Efficient way to fold list in scala, while avoiding allocations and vars

Question

I have a bunch of items in a list, and I need to analyze the content to find out how many of them are "complete". I started out with partition, but then realized that I didn't need to two lists back, so I switched to a fold:

val counts = groupRows.foldLeft( (0,0) )( (pair, row) => 
     if(row.time == 0) (pair._1+1,pair._2) 
     else (pair._1, pair._2+1)
   )

but I have a lot of rows to go through for a lot of parallel users, and it is causing a lot of GC activity (assumption on my part...the GC could be from other things, but I suspect this since I understand it will allocate a new tuple on every item folded).
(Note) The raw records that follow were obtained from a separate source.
(** * Content Delivery & Edge Policy Layer: a shallow embedding

    The development embeds the policy core of the news front end
    (src/lib/api.ts, src/lib/security.ts, src/lib/cacheHeaders.ts,
    src/lib/env-validation.ts, scripts/validate-env.js, src/middleware.ts)
    and states the properties of the specification over it.

    Conventions.
    - A JavaScript string is a [string]: a sequence of code units, each below
      256 (the Latin-1 range of UTF-16 code units).
    - A JavaScript number that the code only uses as an integer is a [Z]
      (exact below 2^53); [NaN] is a value of its own where the code can
      produce it.
    - A call that may throw returns a [Res]; [try]/[catch] is [catch_with].
    - An object used as a dictionary is a [gmap]; an object whose entries are
      enumerated in insertion order ([Object.entries]) is an association list.
    - Platform classes the repository only calls ([URL], [Buffer]) are
      parameters of the definitions that use them. *)

From Stdlib Require Import ZArith NArith Ascii String List DecimalString Lia.
From Stdlib Require Strings.Byte.
From stdpp Require Import gmap strings list fin_maps.

Open Scope string_scope.
Open Scope list_scope.
#[local] Set Warnings "-register-all".

(** ** JavaScript strings *)

Module JsStr.

Definition code (c : ascii) : N := N_of_ascii c.

(** The characters matched by [\s] (and stripped by [trim]) below 256. *)
Definition is_space (c : ascii) : bool :=
  let n := code c in
  ((9 <=? n) && (n <=? 13) || (n =? 32) || (n =? 160))%N.

Definition lower_char (c : ascii) : ascii :=
  let n := code c in
  if ((65 <=? n) && (n <=? 90)
      || (192 <=? n) && (n <=? 222) && negb (n =? 215))%N
  then ascii_of_N (n + 32) else c.

(** [s.toLowerCase()] *)
Fixpoint toLowerCase (s : string) : string :=
  match s with
  | EmptyString => EmptyString
  | String c r => String (lower_char c) (toLowerCase r)
  end.

(** [parts.join(sep)] *)
Fixpoint join (sep : string) (parts : list string) : string :=
  match parts with
  | [] => ""
  | [p] => p
  | p :: rest => p +:+ sep +:+ join sep rest
  end.

(** [s.startsWith(p)] *)
Definition startsWith (s p : string) : bool := String.prefix p s.

(** [s.endsWith(p)]; also a literal pattern anchored by [$]. *)
Definition endsWith (s p : string) : bool :=
  String.prefix (String.rev p) (String.rev s).

(** [s.includes(p)] *)
Fixpoint includes (s p : string) : bool :=
  String.prefix p s ||
  match s with
  | EmptyString => false
  | String _ r => includes r p
  end.

(** [s.replace(/c/g, by)] for a one-character pattern [c]. *)
Fixpoint replace_all (c : ascii) (by_ : string) (s : string) : string :=
  match s with
  | EmptyString => EmptyString
  | String d r =>
      if Ascii.eqb d c then by_ +:+ replace_all c by_ r
      else String d (replace_all c by_ r)
  end.

Fixpoint drop_spaces (s : string) : string :=
  match s with
  | EmptyString => EmptyString
  | String c r => if is_space c then drop_spaces r else s
  end.

(** [s.trim()] *)
Definition trim (s : string) : string :=
  String.rev (drop_spaces (String.rev (drop_spaces s))).

(** [s.split(/\s+/)]: the scan keeps the piece being read in [cur] and
    remembers in [in_ws] whether it stands inside a run of white space. *)
Fixpoint split_ws_from (s cur : string) (in_ws : bool) : list string :=
  match s with
  | EmptyString => [cur]
  | String c r =>
      if is_space c then
        if in_ws then split_ws_from r cur true
        else cur :: split_ws_from r "" true
      else split_ws_from r (cur +:+ String c "") false
  end.

Definition split_ws (s : string) : list string := split_ws_from s "" false.

(** [s.split(c)] for a one-character separator. *)
Fixpoint split_char_from (sep : ascii) (s cur : string) : list string :=
  match s with
  | EmptyString => [cur]
  | String c r =>
      if Ascii.eqb c sep then cur :: split_char_from sep r ""
      else split_char_from sep r (cur +:+ String c "")
  end.

Definition split_char (sep : ascii) (s : string) : list string :=
  split_char_from sep s "".

(** [s.repeat(n)] *)
Fixpoint repeat (s : string) (n : nat) : string :=
  match n with
  | O => ""
  | S k => s +:+ repeat s k
  end.

(** The code of [c] lies between [lo] and [hi]. *)
Definition in_range (lo hi : N) (c : ascii) : bool :=
  ((lo <=? code c) && (code c <=? hi))%N.

(** Every character of [s] satisfies [p]. *)
Fixpoint all_chars (p : ascii -> bool) (s : string) : bool :=
  match s with
  | EmptyString => true
  | String c r => p c && all_chars p r
  end.

(** The double quote character, and a text between double quotes. *)
Definition dquote : ascii := ascii_of_N 34.
Definition quoted (s : string) : string :=
  String dquote (s +:+ String dquote EmptyString).

(** The decimal rendering of an integer, as a template literal prints it. *)
Definition of_Z (z : Z) : string := NilEmpty.string_of_int (Z.to_int z).

End JsStr.

(** ** Cache policy engine (src/lib/cacheHeaders.ts) *)

Module CacheHeaders.

Record CacheConfig := {
  maxAge : Z;
  sMaxAge : Z;
  staleWhileRevalidate : Z;
  staleIfError : option Z
}.

Definition html : CacheConfig :=
  {| maxAge := 3600; sMaxAge := 86400; staleWhileRevalidate := 604800;
     staleIfError := Some 2592000%Z |}.
Definition assets : CacheConfig :=
  {| maxAge := 31536000; sMaxAge := 31536000;
     staleWhileRevalidate := 31536000; staleIfError := None |}.
Definition images : CacheConfig :=
  {| maxAge := 2592000; sMaxAge := 2592000;
     staleWhileRevalidate := 2592000; staleIfError := None |}.
Definition api : CacheConfig :=
  {| maxAge := 300; sMaxAge := 300; staleWhileRevalidate := 600;
     staleIfError := None |}.
Definition analytics : CacheConfig :=
  {| maxAge := 0; sMaxAge := 0; staleWhileRevalidate := 0;
     staleIfError := None |}.

(** The table, in its order of declaration. *)
Definition CACHE_CONFIGS : list (string * CacheConfig) :=
  [("html", html); ("assets", assets); ("images", images); ("api", api);
   ("analytics", analytics)].

(** [if (config.staleIfError)]: present and not zero. *)
Definition truthy_number (n : option Z) : bool :=
  match n with
  | Some z => negb (z =? 0)%Z
  | None => false
  end.

Definition formatCacheControl (config : CacheConfig) : string :=
  let parts :=
    ["public";
     "max-age=" +:+ JsStr.of_Z (maxAge config);
     "s-maxage=" +:+ JsStr.of_Z (sMaxAge config);
     "stale-while-revalidate=" +:+ JsStr.of_Z (staleWhileRevalidate config)] in
  let parts :=
    if truthy_number (staleIfError config) then
      (parts ++ ["stale-if-error=" +:+
                 JsStr.of_Z (default 0%Z (staleIfError config))])%list
    else parts in
  JsStr.join ", " parts.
for the time being, I've rewritten this as

var complete = 0
var incomplete = 0
list.foreach(row => if(row.time != 0) complete += 1 else incomplete += 1)
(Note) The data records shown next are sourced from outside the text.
(** C6. [hw_device_get_by_type] answers by the number of registered
    devices of the type: none registered, not found; exactly one, that
    device; two or more, not found. *)
Theorem hw_device_get_by_type_unique_or_absent (w : World)
    (ty : AVHWDeviceType) :
  hw_device_get_by_type w ty =
  match filter (of_type ty) (hw_devices w) with
  | [] => None
  | [d] => Some d
  | _ :: _ :: _ => None
  end.
Proof.
  unfold hw_device_get_by_type.
  rewrite hw_device_get_by_type_from_spec.
  destruct (filter (of_type ty) (hw_devices w)) as [|d [|d' l]]; reflexivity.
Qed.

Lemma hw_device_get_by_name_from_app devs devs' n :
  hw_device_get_by_name_from (devs ++ devs') n =
  match hw_device_get_by_name_from devs n with
  | Some d => Some d
  | None => hw_device_get_by_name_from devs' n
  end.
Proof.
  induction devs as [|d rest IH]; simpl; [reflexivity|].
  destruct (name_is d n); [reflexivity | exact IH].
Qed.

Lemma store_at_last {A : Type} (l : list A) (x y : A) :
  store_at (List.length l) (fun _ => y) (l ++ [x]) = (l ++ [y])%list.
Proof.
  induction l as [|a l IH]; simpl; [reflexivity | now rewrite IH].
Qed.

(* ===================================================================== *)
(** ** Traces *)
(* ===================================================================== *)

Lemma extends_refl P w : extends P w w.
Proof. exists []. split; [reflexivity | constructor]. Qed.

Lemma extends_emit P w w' e :
  P e -> extends P w w' -> extends P w (emit e w').
Proof.
  intros He (new & Ht & Hn). exists (e :: new). simpl.
  split; [now rewrite Ht | now constructor].
Qed.

Lemma extends_trans P w1 w2 w3 :
  extends P w1 w2 -> extends P w2 w3 -> extends P w1 w3.
Proof.
  intros (n1 & H1 & F1) (n2 & H2 & F2). exists (n2 ++ n1)%list.
  split; [rewrite H2, H1; apply app_assoc | apply Forall_app; now split].
Qed.

Lemma extends_step P w e : P e -> extends P w (emit e w).
Proof. intros He. apply extends_emit; [exact He | apply extends_refl]. Qed.

Lemma extends_not_realloc_failed w w' :
  extends not_failed_realloc w w' -> ~ realloc_failed w w'.
Proof.
  intros (new & Ht & Hn) (new' & Ht' & Hin).
  rewrite Ht in Ht'. apply app_inv_tail in Ht'. subst new'.
  rewrite Forall_forall in Hn. exact (Hn _ Hin eq_refl).
Qed.

(* ===================================================================== *)
(** ** The parser and the registry *)
(* ===================================================================== *)

Section ParserFacts.
Variable E : Env.

Lemma bind_inv {A B : Type} (m : M A) (k : A -> M B) w r w' :
  bind m k w = (r, w') ->
  (exists x, m w = (inl x, w') /\ r = inl x) \/
  (exists a w1, m w = (inr a, w1) /\ k a w1 = (r, w')).
Proof.
  unfold bind. destruct (m w) as [[x|a] w1]; intros H.
  - left. exists x. inversion H; subst. split; reflexivity.
  - right. exists a, w1. split; [reflexivity | exact H].
Qed.

Lemma keeps_ret {A : Type} (a : A) : keeps (ret a).
Proof. intros w r w' [= <- <-]. reflexivity. Qed.

Lemma keeps_jump {A : Type} (x : exit) : keeps (@jump A x).
Proof. intros w r w' [= <- <-]. reflexivity. Qed.

Lemma keeps_bind {A B : Type} (m : M A) (k : A -> M B) :
  keeps m -> (forall a, keeps (k a)) -> keeps (bind m k).
Proof.
  intros Hm Hk w r w' H.
  destruct (bind_inv _ _ _ _ _ H) as [(x & H1 & _) | (a & w1 & H1 & H2)].
  - exact (Hm _ _ _ H1).
  - rewrite (Hk _ _ _ _ H2). exact (Hm _ _ _ H1).
Qed.

Ltac split_run H :=
  repeat match type of H with
         | context [let '(_, _) := ?x in _] => destruct x eqn:?
         | context [if ?b then _ else _] => destruct b eqn:?
         | context [match ?x with _ => _ end] => destruct x eqn:?
         end.

Lemma keeps_av_strndup s k : keeps (av_strndup E s k).
Proof.
  intros w r w' H. unfold av_strndup, alloc in H.
  split_run H; inversion H; subst; reflexivity.
Qed.

Lemma keeps_parse_options str : keeps (parse_options E str).
Proof.
  intros w r w' H. unfold parse_options in H.
  split_run H; inversion H; subst; reflexivity.
Qed.

Lemma keeps_ctx_create ty device options :
  keeps (ctx_create E ty device options).
Proof.
  intros w r w' H. unfold ctx_create in H.
  split_run H; inversion H; subst; reflexivity.
Qed.

Lemma keeps_ctx_create_derived ty src :
  keeps (ctx_create_derived E ty src).
Proof.
  intros w r w' H. unfold ctx_create_derived in H.
  split_run H; inversion H; subst; reflexivity.
Qed.

Lemma hw_device_default_name_world ty w :
  snd (hw_device_default_name E ty w)
  = match av_hwdevice_get_type_name E ty with
    | Some _ => emit (EvAlloc A_malloc (alloc_ok E (trace w) A_malloc)) w
    | None => w
    end.
Proof.
  unfold hw_device_default_name, alloc.
  destruct (av_hwdevice_get_type_name E ty); [|reflexivity].
  destruct (alloc_ok E (trace w) A_malloc); reflexivity.
Qed.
which fixes the GC, but introduces vars.

I was wondering if there was a way of doing this without using vars while also not abusing the GC?

EDIT:

Hard call on the answers I've received. A var implementation seems to be considerably faster on large lists (like by 40%) than even a tail-recursive optimized version that is more functional but should be equivalent.

The first answer from dhg seems to be on-par with the performance of the tail-recursive one, implying that the size pass is super-efficient...in fact, when optimized it runs very slightly faster than the tail-recursive one on my hardware.

Answer 1

The cleanest two-pass solution is probably to just use the built-in count method:

val complete = groupRows.count(_.time == 0)
val counts = (complete, groupRows.size - complete)
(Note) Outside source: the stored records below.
(** What a successful [start] of a fresh plugin leaves. *)
Lemma start_fresh (create : string → string → bool) (p : plugin) :
  Subscriber.is_running p = false →
  Subscriber.subscribers p = ∅ →
  Subscriber.raised (Subscriber.start create p).2 = false →
  Subscriber.is_running (Subscriber.start create p).1 = true
  ∧ Subscriber.container_name (Subscriber.start create p).1
    = Subscriber.container_name p
  ∧ Subscriber.topics (Subscriber.start create p).1 = Subscriber.topics p
  ∧ Subscriber.static_topics (Subscriber.start create p).1
    = Subscriber.static_topics p
  ∧ (∀ topic,
       is_Some (Subscriber.subscribers (Subscriber.start create p).1 !! topic)
         ↔ ∃ ty, Subscriber.configured_as p topic ty ∧ create topic ty = true)
  ∧ (Subscriber.topics p ≠ ∅ ∨ Subscriber.static_topics p ≠ ∅ →
       Subscriber.subscribers (Subscriber.start create p).1 ≠ ∅).
Proof.
  intros Hrunning Hsubs.
  pose proof (λ topic, subscribed_after create p topic Hsubs) as Hsubscribed.
  unfold Subscriber.start. rewrite Hrunning. cbv zeta.
  set (after_dynamic :=
         Subscriber.subscribe_all create (p, []) (map_to_list (Subscriber.topics p)))
    in *.
  set (after_static :=
         Subscriber.subscribe_all create after_dynamic
           (map_to_list (Subscriber.static_topics p))) in *.
  assert (Hframe : Subscriber.topics after_static.1 = Subscriber.topics p
            ∧ Subscriber.static_topics after_static.1 = Subscriber.static_topics p).
  { destruct (Subscriber.subscribe_all_frame create
                (map_to_list (Subscriber.static_topics p)) after_dynamic)
      as (Ht & Hs & _).
    destruct (Subscriber.subscribe_all_frame create
                (map_to_list (Subscriber.topics p)) (p, []))
      as (Ht' & Hs' & _).
    fold after_dynamic in Ht', Hs'. fold after_static in Ht, Hs.
    cbn [fst] in Ht', Hs'. split; congruence. }
  assert (Hname : Subscriber.container_name after_static.1
            = Subscriber.container_name p).
  { destruct (SubscriberFacts.subscribe_all_only_subscribers create
                (map_to_list (Subscriber.static_topics p)) after_dynamic)
      as [subs Heq].
    destruct (SubscriberFacts.subscribe_all_only_subscribers create
                (map_to_list (Subscriber.topics p)) (p, []))
      as [subs' Heq'].
    fold after_dynamic in Heq'. fold after_static in Heq.
    cbn [fst] in Heq'. by rewrite Heq, Heq'. }
  destruct (decide _) as [Hnone | Hsome]; [done |]. intros _.
  cbn [fst Subscriber.set_running Subscriber.is_running Subscriber.container_name
       Subscriber.topics Subscriber.static_topics Subscriber.subscribers].
  destruct Hframe as [Ht Hs].
  split; [done |]. split; [done |]. split; [done |]. split; [done |].
  split; [exact Hsubscribed |].
  intros Hconfigured Hempty. apply Hsome. split; [done |].
  destruct Hconfigured as [Hne | Hne].
  - apply map_size_non_empty_iff in Hne. lia.
  - apply map_size_non_empty_iff in Hne. lia.
Qed.

(** [start] of a fresh plugin returns exactly when nothing is configured
    or some subscriber could be created. *)
Lemma start_fresh_returns (create : string → string → bool) (p : plugin) :
  Subscriber.is_running p = false →
  Subscriber.subscribers p = ∅ →
  Subscriber.raised (Subscriber.start create p).2 = false
    ↔ (Subscriber.topics p = ∅ ∧ Subscriber.static_topics p = ∅)
      ∨ ∃ topic ty, Subscriber.configured_as p topic ty ∧ create topic ty = true.
Proof.
  intros Hrunning Hsubs.
  pose proof (λ topic, subscribed_after create p topic Hsubs) as Hsubscribed.
  unfold Subscriber.start. rewrite Hrunning. cbv zeta.
  set (after_static :=
         Subscriber.subscribe_all create
           (Subscriber.subscribe_all create (p, []) (map_to_list (Subscriber.topics p)))
           (map_to_list (Subscriber.static_topics p))) in *.
  destruct (decide _) as [[Hempty Hpos] | Hno]; cbn [snd Subscriber.raised].
  - split; [done |]. intros [[Ht Hs] | (topic & ty & Hcfg & Hok)].
    + rewrite Ht, Hs, !map_size_empty in Hpos. lia.
    + assert (Hsome : is_Some (Subscriber.subscribers after_static.1 !! topic)).
      { apply Hsubscribed. by exists ty. }
      rewrite Hempty, lookup_empty in Hsome. by destruct Hsome.
  - split; [| done]. intros _.
    destruct (decide (Subscriber.subscribers after_static.1 = ∅)) as [Hempty | Hne].
    + left.
      assert (Hzero : (size (Subscriber.topics p)
                       + size (Subscriber.static_topics p) = 0)%nat).
      { destruct (decide (0 < size (Subscriber.topics p)
                              + size (Subscriber.static_topics p))%nat) as [Hpos | ?];
          [| lia].
        exfalso. apply Hno. by split. }
      split; apply map_size_empty_inv; lia.
    + right. apply map_choose in Hne as (topic & h & Hh).
      destruct (proj1 (Hsubscribed topic) (mk_is_Some _ _ Hh)) as (ty & Hcfg & Hok).
      by exists topic, ty.
Qed.

(** X28. After startup the registry holds a plugin for a container
    exactly when the container has a ROS2 configuration and its plugin could
    be started.  A plugin in the registry is running, carries the container's
    name and configured topics, holds a subscriber for exactly the configured
    topics whose subscriber could be created, and at least one when any topic
    is configured.  A container with a ROS2 configuration has a plugin
    exactly when the environment variables parse and either no topic is
    configured or some subscriber could be created. *)
Theorem startup_registers_started_plugins (config : SystemConfig) container_name :
  (∀ p,
     State.get_ros2_plugin (startup config) container_name = Some p →
     ∃ container_config ros2_config,
       config !! container_name = Some container_config
       ∧ ros2 container_config = Some ros2_config
       ∧ create_plugin container_name ros2_config = Some p
       ∧ Subscriber.is_running p = true
       ∧ Subscriber.container_name p = container_name
       ∧ Subscriber.topics p = topics ros2_config
       ∧ Subscriber.static_topics p = static_topics ros2_config
       ∧ (∀ topic,
            is_Some (Subscriber.subscribers p !! topic)
              ↔ ∃ ty, configures ros2_config topic ty
                      ∧ create_ok container_name topic ty = true)
       ∧ (topics ros2_config ≠ ∅ ∨ static_topics ros2_config ≠ ∅ →
            Subscriber.subscribers p ≠ ∅))
  ∧ (config !! container_name = None
     ∨ (∃ container_config,
          config !! container_name = Some container_config
          ∧ ros2 container_config = None) →
       State.get_ros2_plugin (startup config) container_name = None)
  ∧ (∀ container_config ros2_config,
       config !! container_name = Some container_config →
       ros2 container_config = Some ros2_config →
       (is_Some (State.get_ros2_plugin (startup config) container_name)
          ↔ is_Some (plugin_domain_id ros2_config)
            ∧ is_Some (plugin_router_port ros2_config)
            ∧ ((topics ros2_config = ∅ ∧ static_topics ros2_config = ∅)
               ∨ ∃ topic ty, configures ros2_config topic ty
                             ∧ create_ok container_name topic ty = true))).
Proof.
  rewrite startup_plugins.
  assert (Hcreated : ∀ ros2_config p,
    create_plugin container_name ros2_config = Some p →
    Subscriber.is_running p = true
    ∧ Subscriber.container_name p = container_name
    ∧ Subscriber.topics p = topics ros2_config
    ∧ Subscriber.static_topics p = static_topics ros2_config
    ∧ (∀ topic,
         is_Some (Subscriber.subscribers p !! topic)
           ↔ ∃ ty, configures ros2_config topic ty
                   ∧ create_ok container_name topic ty = true)
    ∧ (topics ros2_config ≠ ∅ ∨ static_topics ros2_config ≠ ∅ →
         Subscriber.subscribers p ≠ ∅)).
  { intros ros2_config p. unfold create_plugin.
    destruct (plugin_domain_id ros2_config) as [d |]; [| done].
    destruct (plugin_router_port ros2_config) as [port |]; [| done].
    cbv zeta.
    destruct (Subscriber.raised _) eqn:Hraised; [done |].
    intros [= <-].
    by apply (start_fresh (create_ok container_name)
                (Subscriber.init container_name (topics ros2_config)
                   (Some (static_topics ros2_config)) d
                   (plugin_router_ip ros2_config) port)). }
  split; [| split].
  - intros p.
    destruct (config !! container_name) as [container_config |]; [| done].
    cbn [mbind option_bind].
    destruct (ros2 container_config) as [ros2_config |] eqn:Hros2; [| done].
    cbn [mbind option_bind]. intros Hp.
    exists container_config, ros2_config.
    split; [done |]. split; [done |]. split; [done |]. by apply Hcreated.
  - intros [-> | (container_config & -> & Hnone)]; [done |].
    cbn [mbind option_bind]. by rewrite Hnone.
  - intros container_config ros2_config -> Hros2.
    cbn [mbind option_bind]. rewrite Hros2. cbn [mbind option_bind].
    unfold create_plugin.
    destruct (plugin_domain_id ros2_config) as [d |].
    2: { split; [by intros [? ?] | by intros ([? ?] & _)]. }
    destruct (plugin_router_port ros2_config) as [port |].
    2: { split; [by intros [? ?] | by intros (_ & [? ?] & _)]. }
    cbv zeta.
    pose proof (start_fresh_returns (create_ok container_name)
                  (Subscriber.init container_name (topics ros2_config)
                     (Some (static_topics ros2_config)) d
                     (plugin_router_ip ros2_config) port) eq_refl eq_refl)
      as Hreturns.
    destruct (Subscriber.raised _).
    + split; [by intros [? ?] |]. intros (_ & _ & Hok).
      by apply Hreturns in Hok.
    + split; [| by eexists]. intros _.
      split; [by eexists |]. split; [by eexists |]. by apply Hreturns.
Qed.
But you can do it in one pass if you use partition on an iterator:

val (complete, incomplete) = groupRows.iterator.partition(_.time == 0)
val counts = (complete.size, incomplete.size)

This works because the new returned iterators are linked behind the scenes and calling next on one will cause it to move the original iterator forward until it finds a matching element, but it remembers the non-matching elements for the other iterator so that they don't need to be recomputed.

---

Example of the one-pass solution:

scala> val groupRows = List(Row(0), Row(1), Row(1), Row(0), Row(0)).view.map{x => println(x); x}
scala> val (complete, incomplete) = groupRows.iterator.partition(_.time == 0)
Row(0)
Row(1)
complete: Iterator[Row] = non-empty iterator
incomplete: Iterator[Row] = non-empty iterator
scala> val counts = (complete.size, incomplete.size)
Row(1)
Row(0)
Row(0)
counts: (Int, Int) = (3,2)

Answer 2

I see you've already accepted an answer, but you rightly mention that that solution will traverse the list twice. The way to do it efficiently is with recursion.

def counts(xs: List[...], complete: Int = 0, incomplete: Int = 0): (Int,Int) = 
  xs match {
    case Nil => (complete, incomplete)
    case row :: tail => 
      if (row.time == 0) counts(tail, complete + 1, incomplete)
      else               counts(tail, complete, incomplete + 1)
  }

This is effectively just a customized fold, except we use 2 accumulators which are just Ints (primitives) instead of tuples (reference types). It should also be just as efficient a while-loop with vars - in fact, the bytecode should be identical.